Fernando López de Olmedo y Gómez (died 8 August 2021) was a Spanish military officer.

He served as the General Commander of Ceuta from 1998 to 2002. Notably, the Perejil Island crisis, a bloodless armed conflict between Spain and Morocco over the uninhabited Perejil Island, took place in July 2002 during his command.

==Biography==
López de Olmedo had an extensive military career. He graduated as a member of the 16th class of the General Military Academy in Zaragoza. He served in the Spanish Mountain Units as a sky-climber and special operations member, where he achieved the rank of captain.

As a brigadier general, Fernando López de Olmedo served as the director of the Toledo Infantry Academy, a major Spanish Army military training center in Toledo.

Fernando López de Olmedo served as the Commander of Ceuta from 1998 to 2002. During his time as general commander, Fernando López de Olmedo sought to strengthen relations between the Spanish Legion and the Ceutan general public.

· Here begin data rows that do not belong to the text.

(* ===== verification/MerkleGen.v ===== *)
(** * Generated Merkle proofs and the iterative root

    [ProofsFromByteSlices] builds a forest of trail nodes linked by parent and
    sibling pointers and reads each proof off by following the pointers; this
    file shows that every proof it returns verifies.  It also shows that
    [HashFromByteSlicesIterative], which overwrites its array level by level,
    computes the root of the recursive version. *)

From stdpp Require Import base list gmap strings numbers.
From Stdlib Require Import ZArith Lia.
From S2P Require Import Prelude Convert Hash Merkle MerkleProofs.

Section MerkleGen.
Context {H : HashFn}.
Implicit Types (items : list bytes) (h : bytes) (hp : heap).

(** ** Trails in the heap *)

(** [walk hp p aunts r]: following parent pointers from [p] reaches [r], and
    the siblings met on the way hash to [aunts].  Parents have larger
    addresses than their children, so a walk is finite. *)
Inductive walk hp : nat → list bytes → nat → Prop :=
| walk_here p : walk hp p [] p
| walk_step p n q s sn aunts r :
    hp !! p = Some n → nParent n = Some q → (p < q)%nat →
    (nLeft n = Some s ∨ (nLeft n = None ∧ nRight n = Some s)) →
    hp !! s = Some sn →
    walk hp q aunts r → walk hp p (nHash sn :: aunts) r.

Lemma walk_snoc hp p aunts r n q s sn :
  walk hp p aunts r → hp !! r = Some n → nParent n = Some q → (r < q)%nat →
  (nLeft n = Some s ∨ (nLeft n = None ∧ nRight n = Some s)) → hp !! s = Some sn →
  walk hp p (aunts ++ [nHash sn]) q.
Proof.
  induction 1 as [p|]; intros; simpl.
  - by econstructor; [..|constructor].
  - by econstructor; eauto.
Qed.

(** Extending the heap and relinking parentless nodes keeps every walk. *)
Lemma walk_mono hp hp' p aunts r :
  (∀ q n, hp !! q = Some n → nParent n ≠ None → hp' !! q = Some n) →
  (∀ q n, hp !! q = Some n → ∃ n', hp' !! q = Some n' ∧ nHash n' = nHash n) →
  walk hp p aunts r → walk hp' p aunts r.
Proof.
  intros Hkeep Hhash. induction 1 as [|p n q s sn aunts r Hp Hq Hlt Hs Hsn Hw IH]; [constructor|].
  destruct (Hhash _ _ Hsn) as (sn' & Hsn' & <-).
  apply (walk_step _ p n q s sn' aunts r); try done. apply Hkeep; [done|]. by rewrite Hq.
Qed.

Lemma walk_le hp p aunts r : walk hp p aunts r → (p + length aunts ≤ r)%nat.
Proof. induction 1; simpl; lia. Qed.

Lemma flatten_aunts_walk hp p aunts r fuel n :
  walk hp p aunts r → hp !! r = Some n → nParent n = None → nLeft n = None → nRight n = None →
  (length aunts < fuel)%nat → flatten_aunts fuel hp (Some p) = Ret aunts.
Proof.
  intros Hw Hr Hp Hl Hrt. revert fuel.
  induction Hw as [p|p m q s sn aunts r Hm Hq Hlt Hs Hsn Hw IH]; intros [|fuel] Hf;
    try (simpl in Hf; lia); cbn [flatten_aunts].
  - rewrite Hr, Hl, Hrt, Hp. cbn. by destruct fuel.
  - rewrite Hm, Hq. cbn [length] in Hf. rewrite IH by (try done; lia).
    destruct Hs as [->|[-> ->]]; by rewrite Hsn.
Qed.

(** What [trails_from] guarantees for the items it is given. *)
Record trails_ok hp items hp' (trails : list nat) (root : nat) h : Prop := {
  ok_extends : ∃ new, hp' = hp ++ new;
  ok_root_new : (length hp ≤ root)%nat;
  ok_root : hp' !! root = Some (new_node h);
  ok_hash : MTH items h;
  ok_length : length trails = length items;
  ok_trail : ∀ i d, items !! i = Some d → ∃ t n p,
    trails !! i = Some t ∧ hp' !! t = Some n ∧ nHash n = leafHash d ∧
    PATH items i d p ∧ walk hp' t p root
}.

Lemma trails_from_node fuel items hp : 2 ≤ zlen items →
  trails_from (S fuel) items hp =
    (k ← getSplitPoint (zlen items);
     '(hp1, lefts, leftRoot) ← trails_from fuel (take (Z.to_nat k) items) hp;
     '(hp2, rights, rightRoot) ← trails_from fuel (drop (Z.to_nat k) items) hp1;
     match hp2 !! leftRoot, hp2 !! rightRoot with
     | Some ln, Some rn =>
         let rootHash := innerHash (nHash ln) (nHash rn) in
         let root := length hp2 in
         let hp3 := hp2 ++ [new_node rootHash] in
         let hp4 := <[leftRoot := set_parent_right root rightRoot ln]> hp3 in
         let hp5 := <[rightRoot := set_parent_left root leftRoot rn]> hp4 in
         Ret (hp5, lefts ++ rights, root)
     | _, _ => Panic
     end).
Proof. destruct items as [|? [|? ?]]; unfold zlen; simpl length; intros; [lia|lia|done]. Qed.

(** Linking the two roots under a new one. *)
Section Link.
  Context (hp hp2 : heap) (lR rR : nat) (hl hr : bytes).
  Context (HlR : hp2 !! lR = Some (new_node hl)) (HrR : hp2 !! rR = Some (new_node hr)).
  Context (Hne : (lR < rR)%nat).
Let root := length hp2.
Let hp5 := <[rR := set_parent_left root lR (new_node hr)]>
      (<[lR := set_parent_right root rR (new_node hl)]>
      (hp2 ++ [new_node (innerHash hl hr)])).

Lemma link_bounds : (lR < root ∧ rR < root)%nat.
  Proof using HlR HrR Hne. split; by eapply lookup_lt_Some. Qed.

Lemma link_root : hp5 !! root = Some (new_node (innerHash hl hr)).
  Proof using HlR HrR Hne.
    pose proof link_bounds. unfold hp5. rewrite !list_lookup_insert_ne by lia.
    rewrite lookup_app_r by (unfold root; lia). unfold root. by rewrite Nat.sub_diag.
  Qed.

Lemma link_left : hp5 !! lR = Some (set_parent_right root rR (new_node hl)).
  Proof using HlR HrR Hne.
    pose proof link_bounds. unfold hp5. rewrite list_lookup_insert_ne by lia.
    apply list_lookup_insert_eq. rewrite length_app. unfold root in *. lia.
  Qed.

Lemma link_right : hp5 !! rR = Some (set_parent_left root lR (new_node hr)).
  Proof using HlR HrR Hne.
    pose proof link_bounds. unfold hp5. apply list_lookup_insert_eq.
    rewrite length_insert, length_app. unfold root in *. lia.
  Qed.

Lemma link_other q : q ≠ lR → q ≠ rR → (q < root)%nat → hp5 !! q = hp2 !! q.
  Proof using Hne.
    intros. unfold hp5. rewrite !list_lookup_insert_ne by lia. by rewrite lookup_app_l.
  Qed.

Lemma link_walk t p r : walk hp2 t p r → walk hp5 t p r.
  Proof using HlR HrR Hne.
    apply walk_mono; intros q n Hq.
    - intros Hpar. assert (q ≠ lR ∧ q ≠ rR) as [? ?].
      { split; intros ->; [rewrite HlR in Hq|rewrite HrR in Hq]; simplify_eq; done. }
      by rewrite link_other by (eauto using lookup_lt_Some).
    - destruct (decide (q = lR)) as [->|]; [|destruct (decide (q = rR)) as [->|]].
      + rewrite HlR in Hq. injection Hq as <-. eexists. by split; [apply link_left|].
      + rewrite HrR in Hq. injection Hq as <-. eexists. by split; [apply link_right|].
      + exists n. by rewrite link_other by (eauto using lookup_lt_Some).
  Qed.

Lemma link_keeps_hash q n : hp2 !! q = Some n → ∃ n', hp5 !! q = Some n' ∧ nHash n' = nHash n.
  Proof using HlR HrR Hne.
    intros Hq. destruct (decide (q = lR)) as [->|]; [|destruct (decide (q = rR)) as [->|]].
    - rewrite HlR in Hq. injection Hq as <-. eexists. by split; [apply link_left|].
    - rewrite HrR in Hq. injection Hq as <-. eexists. by split; [apply link_right|].
    - exists n. by rewrite link_other by (eauto using lookup_lt_Some).
  Qed.

Lemma link_walk_left t p : walk hp2 t p lR → walk hp5 t (p ++ [hr]) root.
  Proof using HlR HrR Hne.
    intros Hw%link_walk. destruct link_bounds.
    refine (walk_snoc hp5 t p lR _ root rR _ Hw link_left _ _ _ link_right); auto.
  Qed.

Lemma link_walk_right t p : walk hp2 t p rR → walk hp5 t (p ++ [hl]) root.
  Proof using HlR HrR Hne.
    intros Hw%link_walk. destruct link_bounds.
    refine (walk_snoc hp5 t p rR _ root lR _ Hw link_right _ _ _ link_left); auto.
  Qed.
(* ===== verification/Wire.v ===== *)
(** * Times, Merkle proof messages and injective encodings

    Models [source/utils/time.go] and the messages of
    [source/crypto/merkle/proof.go]; the injectivity facts from which both block
    formats bind their content. *)

From stdpp Require Import base list gmap strings numbers.
From Stdlib Require Import ZArith Lia.
From S2P Require Import Prelude Convert BitVector Hash Merkle MerkleProofs MerkleGen.

(** A [time.Time] by its instant: Unix seconds and nanoseconds within the
    second.  The protobuf timestamp holds the same two numbers. *)
Record GoTime := { unix : Z; nsec : Z }.
Record PTimestamp := { Seconds : Z; Nanos : Z }.

Record PProof := { pTotal : Z; pIndex : Z; pLeafHash : bytes; pAunts : list bytes }.

(** ** Time *)
Definition ThirdPartyProtoTime (t : GoTime) : PTimestamp :=
  {| Seconds := int64 (unix t); Nanos := int32 (nsec t) |}.
(** [time.Unix] carries nanoseconds outside a second into the seconds; the
    location of a time does not change its instant.  A nil timestamp reads as
    zero. *)
Definition ThirdPartyUnmarshalTime (pt : option PTimestamp) : GoTime :=
  let s := match pt with Some p => Seconds p | None => 0 end in
  let n := match pt with Some p => Nanos p | None => 0 end in
  {| unix := s + n / 10 ^ 9; nsec := n mod 10 ^ 9 |}.

(** ** Merkle proof messages *)
Definition Proof_ToProto (p : MerkleProof) : PProof :=
  {| pTotal := Total p; pIndex := Index p; pLeafHash := sbytes (LeafHash p); pAunts := Aunts p |}.
(** An absent byte string is unmarshalled as nil. *)
Definition NewProofFromProto (p : PProof) : MerkleProof :=
  {| Total := pTotal p; Index := pIndex p;
     LeafHash := match pLeafHash p with [] => None | h => Some h end; Aunts := pAunts p |}.

(** ** Injective encodings *)

Lemma wrapS_inj w a b : 0 < w → - 2 ^ (w - 1) ≤ a < 2 ^ (w - 1) → - 2 ^ (w - 1) ≤ b < 2 ^ (w - 1) →
  wrapU w a = wrapU w b → a = b.
Proof.
  intros Hw Ha Hb E.
  by rewrite <- (wrapS_small w a), <- (wrapS_small w b), <- (wrapS_wrapU w a), <- (wrapS_wrapU w b), E.
Qed.

Lemma le_encode_inj n a b : 0 ≤ a < 256 ^ Z.of_nat n → 0 ≤ b < 256 ^ Z.of_nat n →
  le_encode n a = le_encode n b → a = b.
Proof.
  intros Ha Hb E. apply (f_equal le_decode) in E.
  by rewrite !le_decode_encode, !Z.mod_small in E.
Qed.

Lemma time_roundtrip t : - 2 ^ 63 ≤ unix t < 2 ^ 63 → 0 ≤ nsec t < 10 ^ 9 →
  ThirdPartyUnmarshalTime (Some (ThirdPartyProtoTime t)) = t.
Proof.
  intros Hu Hn. unfold ThirdPartyUnmarshalTime, ThirdPartyProtoTime. cbn [Seconds Nanos].
  rewrite !wrapS_small by lia. rewrite Z.div_small, Z.mod_small by lia.
  destruct t; simpl. f_equal; lia.
Qed.

Section Roots.
Context {H : HashFn}.

Lemma root_inj xs ys h :
  HashFromByteSlices xs = Ret h → HashFromByteSlices ys = Ret h →
  xs = ys ∨ CollisionIn (hashed xs) (hashed ys).
Proof.
  intros E1 E2. destruct (HashFromByteSlices_total xs) as (h1 & F1 & M1).
  destruct (HashFromByteSlices_total ys) as (h2 & F2 & M2).
  rewrite F1 in E1. rewrite F2 in E2. injection E1 as ->. injection E2 as ->.
  by apply (MTH_inj xs h).
Qed.

Lemma root_size items h : HashFromByteSlices items = Ret h → zlen h = HashSize.
Proof. destruct (HashFromByteSlices_total items) as (h' & -> & M). intros [= <-]. by apply MTH_length in M. Qed.

End Roots.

He organized a number of cultural and athletic events. In December 1999, he held the Oath of Flag of the Four Cultures at the military barracks in García Aldave. He was Commander in charge of Ceuta during the 2002 Perejil Island crisis. He later recounted his experiences as commander during the crisis in his book, Ceuta and the Parsley Conflict (Ceuta y el conflicto del Perejil).

The government of Ceuta awarded him the Coexistence Award upon his retirement in 2002.

López de Olmedo died from COVID-19, which was complicated by pre-existing hemiparesis, at the Gómez Ulla Military Hospital in Madrid on 8 August 2021.